See humans have the tendency to romanticize the past, and if this is allowed to compound they elevate really quite dismal people to the realm of literal godhood in some cases. If you asked someone a thousand years ago what they though life was like thousands of years in the past and what it will be like thousands of years in the future most would have said the past was better in all regards including health, strength, morals even technology; while the future would be viewed as the continual circling of the drain. Put yourself in their shoes, you go look at a Roman Colosseum, you can't build that, nobody you know can build that. If you asked Vitruvius during the construction of the Aqueducts he would tell you that he's maintain the knowledge of his ancestors, whom could have build such structures if they needed them or had the manpower, and the technical problems are just a trifle. If you pushed him, he might invoke Providentia and that if the gods stopped blessing you we'd fall even faster.
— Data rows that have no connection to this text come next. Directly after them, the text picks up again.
(** C9 — A body of exactly [maxBodySize] bytes passes the size gate (and
    is persisted, with that size, when nothing else stops the capture); a
    body of one byte more is answered with 413 and not persisted; and a
    persisted row carries as [body_size] the length of the body that was
    read, which is at most [maxBodySize]. *)
Theorem C9_body_size_limit w env r :
  let max := maxBodySize env in
  let res := CaptureHandler lib w env r in
  (Z.of_nat (length (Body r)) = max →
     status res.1 ≠ StatusRequestEntityTooLarge
     ∧ ∀ endpointID,
         no_faults env → slug_of r ≠ "" → max < 2 ^ 63 - 1 →
         endpoints (db w) !! slug_of r = Some endpointID →
         endpoint_settings (db w) !! endpointID = None →
         res.1 = {| status := StatusOK; payload := "OK" |}
         ∧ ∃ row, requests (db res.2) = requests (db w) ++ [row]
                  ∧ req_body_size row = max)
  ∧ (Z.of_nat (length (Body r)) = max + 1 → max < 2 ^ 63 - 1 →
     requests (db res.2) = requests (db w)
     ∧ status res.1 ≠ StatusOK
     ∧ (slug_of r ≠ "" → fault_endpoint_query env = None →
        is_Some (endpoints (db w) !! slug_of r) → fault_body_read env = false →
        res.1 = Error "Request body too large" StatusRequestEntityTooLarge))
  ∧ (∀ row, requests (db res.2) = requests (db w) ++ [row] →
     ∃ body, read_body env r = Some body
             ∧ req_body_size row = Z.of_nat (length body)
             ∧ Z.of_nat (length body) ≤ max
             ∧ req_body row = body_for_storage body).
Proof.
  intros max res. split; [|split].
  - intros Hlen. split.
    + intros Hst. apply too_large_inv in Hst as (body & Hread & Hbig).
      apply read_body_length in Hread. fold max in Hbig. lia.
    + intros endpointID Hnf Hslug Hmax Hep Hset.
      destruct (capture_plain lib w env r endpointID) as [Hresp Hreqs]; try done; [lia|].
      split; [done|]. eexists. split; [exact Hreqs|]. done.
  - intros Hlen Hmax.
    assert (Hnot : status res.1 ≠ StatusOK ∧ db res.2 = db w).
    { destruct (capture_outcome lib w env r) as [(Hst & Hdb & _)|Hok]; [done|].
      destruct Hok as (endpointID & body & _ & _ & _ & _ & Hread & Hsize & _).
      exfalso. unfold read_body, ReadAll_LimitReader in Hread.
      destruct (fault_body_read env); [done|]. injection Hread as <-.
      rewrite wrap64_small in Hsize by (fold max; lia).
      rewrite take_ge in Hsize by (fold max; lia). fold max in Hsize. lia. }
    destruct Hnot as [Hst Hdb]. split; [by rewrite Hdb|]. split; [done|].
    intros Hslug Hfe [endpointID Hep] Hfb. subst res. unfold CaptureHandler.
    apply String.eqb_neq in Hslug. rewrite Hslug. unfold query_endpoint. rewrite Hfe, Hep.
    rewrite read_body_whole by (try done; fold max; lia).
    fold max. rewrite (proj2 (Z.ltb_lt _ _)) by lia. done.
  - intros row Hrow.
    destruct (capture_outcome lib w env r) as [(_ & Hdb & _)|Hok].
    + fold res in Hdb. rewrite Hdb in Hrow.
      apply (f_equal length) in Hrow. rewrite length_app in Hrow. simpl in Hrow. lia.
    + destruct Hok as (endpointID & body & _ & _ & _ & _ & Hread & Hsize & _ & _ & _ & Hdb & _).
      fold res in Hdb. rewrite Hdb, requests_insert in Hrow.
      apply app_inv_head in Hrow. injection Hrow as <-.
      exists body. done.
Qed.

End CaptureClaims.

(** ** Claims on the forwarder *)

Section ForwardClaims.
Import Json GoInt Forward ForwardFacts BackoffFacts.



End ForwardClaims.

(** ** Claims on the transformation chain *)

Section TransformClaims.
Import Json Transform TransformFacts.
Context (eng : Engines).

(** C8 — When the query succeeds, [ApplyTransformations] runs exactly the
    enabled transformations of the endpoint whose apply-to is the selector
    or [both], each once, in ascending order of creation time, feeding each
    output to the next; one that errors is skipped and the chain goes on
    from the value before it; if each of them errors on the input, the
    result is the input.  The result is never a transformation error: the
    only error is that of the query itself. *)
Theorem C8_transformation_chain table endpointID applyTo data :
  let rows := query_transformations table endpointID applyTo in
  (∀ t, t ∈ rows ↔
        t ∈ table ∧ t_EndpointID t = endpointID ∧ t_Enabled t = true
        ∧ (t_ApplyTo t = Some applyTo ∨ t_ApplyTo t = Some "both"))
  ∧ rows ≡ₚ filter (selected endpointID applyTo) table
  ∧ StronglySorted (λ t1 t2, t_CreatedAt t1 ≤ t_CreatedAt t2) rows
  ∧ ApplyTransformations eng None table endpointID applyTo data
    = Ok (chain (run_row eng) rows data)
  ∧ (∀ t ts v v', run_row eng t v = Ok v' →
       chain (run_row eng) (t :: ts) v = chain (run_row eng) ts v')
  ∧ (∀ t ts v e, run_row eng t v = Err e →
       chain (run_row eng) (t :: ts) v = chain (run_row eng) ts v)
  ∧ ((∀ t, t ∈ rows → ∃ e, run_row eng t data = Err e) →
     ApplyTransformations eng None table endpointID applyTo data = Ok data)
  ∧ (∀ fault,
       match ApplyTransformations eng fault table endpointID applyTo data with
       | Ok _ => fault = None
       | Err msg => ∃ e, fault = Some e
                         ∧ msg = "failed to fetch transformations: " +:+ e
       end).
Proof.
  intros rows. split; [apply query_elem|]. split; [apply query_permutation|].
  split; [apply query_sorted|].
  assert (Happly : ApplyTransformations eng None table endpointID applyTo data
                   = Ok (chain (run_row eng) rows data)).
  { unfold ApplyTransformations. by rewrite loop_is_chain. }
  split; [done|].
  split; [intros t ts v v' H; simpl; by rewrite H|].
  split; [intros t ts v e H; simpl; by rewrite H|].
  split.
  - intros Hall. rewrite Happly. f_equal. by apply chain_all_fail.
  - intros [e|]; simpl; [by exists e|done].
Qed.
This kind of discovered then lost fits better narrative within the human psyche better than the unintuative truth is a constructed social conversation, that can be semi-formal and rigorous (the scientific method) or lax (common sense) depending on the setting.


Replies

AlotOfReadingtoday at 12:51 AM

    See humans have the tendency to romanticize the past, and if this is allowed to compound they elevate really quite dismal people to the realm of literal godhood in some cases. If you asked someone a thousand years ago what they though life was like thousands of years in the past and what it will be like thousands of years in the future most would have said the past was better in all regards including health, strength, morals even technology; while the future would be viewed as the continual circling of the drain.
Historical futurism is actually a pretty interesting subject rather than the tediously gritty monoculture you're imagining here. Early roman writers often imagined the empire would continue without end, for example. There was no circling of the drain. Many renaissance thinkers thought that the "dark ages" of medieval Europe were a temporary measure, hence the name "renaissance" or revival. Others were much much more cynical, and believed in an imminent apocalypse (e.g. the forecasted deluge of 1524). By the 17th century, people were writing utopian science fiction [0, 1], though some of these are really only utopian in the sense that Fukuyama's "end of history" is.